**** Data ****

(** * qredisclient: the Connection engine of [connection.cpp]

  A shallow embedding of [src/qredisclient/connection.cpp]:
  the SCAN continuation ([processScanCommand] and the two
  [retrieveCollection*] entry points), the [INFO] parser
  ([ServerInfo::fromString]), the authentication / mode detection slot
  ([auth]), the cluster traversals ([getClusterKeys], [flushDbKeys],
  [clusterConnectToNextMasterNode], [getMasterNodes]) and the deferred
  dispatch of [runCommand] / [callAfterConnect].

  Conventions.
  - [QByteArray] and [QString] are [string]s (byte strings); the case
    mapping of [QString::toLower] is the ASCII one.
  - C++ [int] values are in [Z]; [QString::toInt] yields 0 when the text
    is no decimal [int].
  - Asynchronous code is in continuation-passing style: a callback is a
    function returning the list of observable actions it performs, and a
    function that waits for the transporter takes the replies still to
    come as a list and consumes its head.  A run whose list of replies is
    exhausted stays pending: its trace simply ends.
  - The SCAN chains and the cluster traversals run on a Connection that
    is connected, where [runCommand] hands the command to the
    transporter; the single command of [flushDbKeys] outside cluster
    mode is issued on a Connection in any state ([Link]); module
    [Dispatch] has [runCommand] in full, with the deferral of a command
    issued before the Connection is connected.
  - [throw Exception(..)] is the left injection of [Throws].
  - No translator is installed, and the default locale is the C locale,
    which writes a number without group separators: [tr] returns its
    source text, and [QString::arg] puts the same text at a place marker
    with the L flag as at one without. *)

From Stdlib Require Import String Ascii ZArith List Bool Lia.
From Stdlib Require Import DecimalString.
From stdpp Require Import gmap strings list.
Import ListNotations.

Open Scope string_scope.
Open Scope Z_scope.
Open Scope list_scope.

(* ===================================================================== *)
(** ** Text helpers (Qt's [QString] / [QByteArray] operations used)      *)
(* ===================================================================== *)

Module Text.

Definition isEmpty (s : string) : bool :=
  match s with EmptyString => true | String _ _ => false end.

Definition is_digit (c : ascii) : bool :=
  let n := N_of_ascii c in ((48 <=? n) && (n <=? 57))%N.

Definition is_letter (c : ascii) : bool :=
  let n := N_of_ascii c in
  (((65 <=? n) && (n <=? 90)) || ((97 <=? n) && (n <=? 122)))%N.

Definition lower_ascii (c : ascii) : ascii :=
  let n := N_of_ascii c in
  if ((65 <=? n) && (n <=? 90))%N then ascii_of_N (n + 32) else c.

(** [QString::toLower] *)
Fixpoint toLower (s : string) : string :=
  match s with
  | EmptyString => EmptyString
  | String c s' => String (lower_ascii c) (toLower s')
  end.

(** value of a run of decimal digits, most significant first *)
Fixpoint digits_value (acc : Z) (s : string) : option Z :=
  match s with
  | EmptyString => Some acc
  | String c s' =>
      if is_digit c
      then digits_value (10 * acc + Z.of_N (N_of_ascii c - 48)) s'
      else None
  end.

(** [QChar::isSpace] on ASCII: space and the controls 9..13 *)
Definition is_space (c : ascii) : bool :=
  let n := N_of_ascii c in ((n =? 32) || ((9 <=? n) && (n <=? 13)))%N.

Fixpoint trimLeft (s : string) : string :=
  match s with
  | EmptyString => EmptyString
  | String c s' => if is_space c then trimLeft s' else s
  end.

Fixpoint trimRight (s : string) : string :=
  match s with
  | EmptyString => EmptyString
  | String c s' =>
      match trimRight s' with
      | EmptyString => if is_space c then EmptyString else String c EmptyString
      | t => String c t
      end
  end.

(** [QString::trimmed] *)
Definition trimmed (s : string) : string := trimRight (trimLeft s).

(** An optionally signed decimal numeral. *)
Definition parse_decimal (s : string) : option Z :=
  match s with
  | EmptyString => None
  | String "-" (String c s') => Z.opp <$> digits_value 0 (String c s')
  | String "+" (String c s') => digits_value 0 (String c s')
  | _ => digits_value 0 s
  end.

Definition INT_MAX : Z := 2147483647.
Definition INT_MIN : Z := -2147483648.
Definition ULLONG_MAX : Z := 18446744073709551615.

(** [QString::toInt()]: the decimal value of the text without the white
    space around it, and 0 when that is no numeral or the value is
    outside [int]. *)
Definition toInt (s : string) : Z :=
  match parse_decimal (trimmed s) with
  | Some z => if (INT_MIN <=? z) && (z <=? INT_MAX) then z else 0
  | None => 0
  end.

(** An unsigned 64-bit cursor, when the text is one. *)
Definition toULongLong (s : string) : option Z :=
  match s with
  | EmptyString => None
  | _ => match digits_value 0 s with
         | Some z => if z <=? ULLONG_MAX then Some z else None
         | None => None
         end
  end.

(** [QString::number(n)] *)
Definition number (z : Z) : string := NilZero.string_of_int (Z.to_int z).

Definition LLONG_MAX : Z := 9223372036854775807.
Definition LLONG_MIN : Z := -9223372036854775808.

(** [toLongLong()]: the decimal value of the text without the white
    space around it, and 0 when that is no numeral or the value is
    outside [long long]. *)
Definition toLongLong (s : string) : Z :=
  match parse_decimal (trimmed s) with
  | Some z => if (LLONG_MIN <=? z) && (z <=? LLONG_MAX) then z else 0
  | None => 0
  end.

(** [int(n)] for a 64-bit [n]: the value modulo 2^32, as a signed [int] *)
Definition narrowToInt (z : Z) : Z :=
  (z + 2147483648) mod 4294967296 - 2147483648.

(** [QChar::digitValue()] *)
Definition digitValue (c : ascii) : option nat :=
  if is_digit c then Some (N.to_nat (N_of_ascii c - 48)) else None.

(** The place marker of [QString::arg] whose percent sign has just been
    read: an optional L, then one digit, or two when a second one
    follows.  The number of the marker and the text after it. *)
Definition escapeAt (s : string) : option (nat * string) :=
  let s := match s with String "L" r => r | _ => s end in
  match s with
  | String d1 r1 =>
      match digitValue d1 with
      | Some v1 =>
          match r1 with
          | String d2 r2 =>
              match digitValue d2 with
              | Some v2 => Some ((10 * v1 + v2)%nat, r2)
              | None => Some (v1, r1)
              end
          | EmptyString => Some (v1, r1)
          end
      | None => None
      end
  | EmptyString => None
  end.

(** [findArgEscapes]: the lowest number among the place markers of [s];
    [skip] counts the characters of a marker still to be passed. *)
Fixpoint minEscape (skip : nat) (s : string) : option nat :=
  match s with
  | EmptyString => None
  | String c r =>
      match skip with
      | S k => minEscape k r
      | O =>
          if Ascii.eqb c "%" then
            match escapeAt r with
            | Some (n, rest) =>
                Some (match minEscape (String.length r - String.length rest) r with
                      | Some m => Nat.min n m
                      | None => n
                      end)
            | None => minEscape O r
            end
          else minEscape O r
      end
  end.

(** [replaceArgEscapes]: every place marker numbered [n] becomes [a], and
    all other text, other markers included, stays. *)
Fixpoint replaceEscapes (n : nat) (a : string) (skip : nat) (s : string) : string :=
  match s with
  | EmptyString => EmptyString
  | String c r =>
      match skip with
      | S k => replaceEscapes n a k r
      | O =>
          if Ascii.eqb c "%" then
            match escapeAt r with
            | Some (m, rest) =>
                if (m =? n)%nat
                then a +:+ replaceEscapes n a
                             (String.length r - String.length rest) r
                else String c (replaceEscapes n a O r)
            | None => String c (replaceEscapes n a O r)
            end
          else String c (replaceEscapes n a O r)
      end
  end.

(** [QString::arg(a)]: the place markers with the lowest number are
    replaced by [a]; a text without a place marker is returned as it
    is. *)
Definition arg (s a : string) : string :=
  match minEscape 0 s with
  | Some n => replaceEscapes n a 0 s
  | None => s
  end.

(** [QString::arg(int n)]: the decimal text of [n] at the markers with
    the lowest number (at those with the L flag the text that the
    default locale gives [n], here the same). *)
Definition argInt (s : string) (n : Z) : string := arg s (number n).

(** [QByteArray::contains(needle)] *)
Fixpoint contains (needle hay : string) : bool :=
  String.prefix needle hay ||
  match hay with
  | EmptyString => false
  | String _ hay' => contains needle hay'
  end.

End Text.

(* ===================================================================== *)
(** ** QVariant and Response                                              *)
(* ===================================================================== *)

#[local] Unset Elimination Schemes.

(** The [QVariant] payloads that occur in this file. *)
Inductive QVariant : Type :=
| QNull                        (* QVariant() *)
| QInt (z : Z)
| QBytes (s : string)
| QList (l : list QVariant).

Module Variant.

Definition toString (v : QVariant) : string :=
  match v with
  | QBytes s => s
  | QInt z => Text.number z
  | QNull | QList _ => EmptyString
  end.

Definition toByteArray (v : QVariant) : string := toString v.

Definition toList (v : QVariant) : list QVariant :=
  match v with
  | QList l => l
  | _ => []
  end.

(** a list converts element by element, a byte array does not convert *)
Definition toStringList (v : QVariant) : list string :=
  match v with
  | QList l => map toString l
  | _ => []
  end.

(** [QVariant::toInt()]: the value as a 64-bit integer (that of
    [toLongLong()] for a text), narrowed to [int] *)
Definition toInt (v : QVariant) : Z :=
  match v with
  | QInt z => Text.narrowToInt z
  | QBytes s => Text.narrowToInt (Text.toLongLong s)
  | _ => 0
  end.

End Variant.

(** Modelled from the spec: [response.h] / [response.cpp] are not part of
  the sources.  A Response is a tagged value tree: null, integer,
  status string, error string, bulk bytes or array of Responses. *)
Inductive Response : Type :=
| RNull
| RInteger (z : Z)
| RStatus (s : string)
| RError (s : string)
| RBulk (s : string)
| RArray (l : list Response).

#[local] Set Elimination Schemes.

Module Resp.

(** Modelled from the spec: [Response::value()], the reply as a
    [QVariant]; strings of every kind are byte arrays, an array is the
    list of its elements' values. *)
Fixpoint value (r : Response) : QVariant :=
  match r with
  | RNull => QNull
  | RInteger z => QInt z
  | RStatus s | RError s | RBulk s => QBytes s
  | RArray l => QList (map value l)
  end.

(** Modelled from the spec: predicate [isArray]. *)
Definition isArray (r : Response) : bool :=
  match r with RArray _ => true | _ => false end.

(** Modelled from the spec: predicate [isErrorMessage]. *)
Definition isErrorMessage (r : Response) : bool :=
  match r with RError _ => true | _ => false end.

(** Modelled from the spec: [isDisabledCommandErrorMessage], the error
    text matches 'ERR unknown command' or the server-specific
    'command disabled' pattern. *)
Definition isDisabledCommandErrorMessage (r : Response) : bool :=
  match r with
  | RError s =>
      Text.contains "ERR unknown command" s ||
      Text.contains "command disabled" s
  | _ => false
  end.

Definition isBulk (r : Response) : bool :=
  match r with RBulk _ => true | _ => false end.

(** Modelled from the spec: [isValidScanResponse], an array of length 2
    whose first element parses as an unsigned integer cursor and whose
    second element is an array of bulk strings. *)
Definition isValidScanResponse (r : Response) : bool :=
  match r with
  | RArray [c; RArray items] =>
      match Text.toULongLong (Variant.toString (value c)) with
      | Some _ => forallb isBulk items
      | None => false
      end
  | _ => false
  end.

****

> [Task brief]: Looking through the data above, copy out each line in which the string "trimmed" occurs.

> [Task solution]:
(** [QString::trimmed] *)
Definition trimmed (s : string) : string := trimRight (trimLeft s).
  match parse_decimal (trimmed s) with
  match parse_decimal (trimmed s) with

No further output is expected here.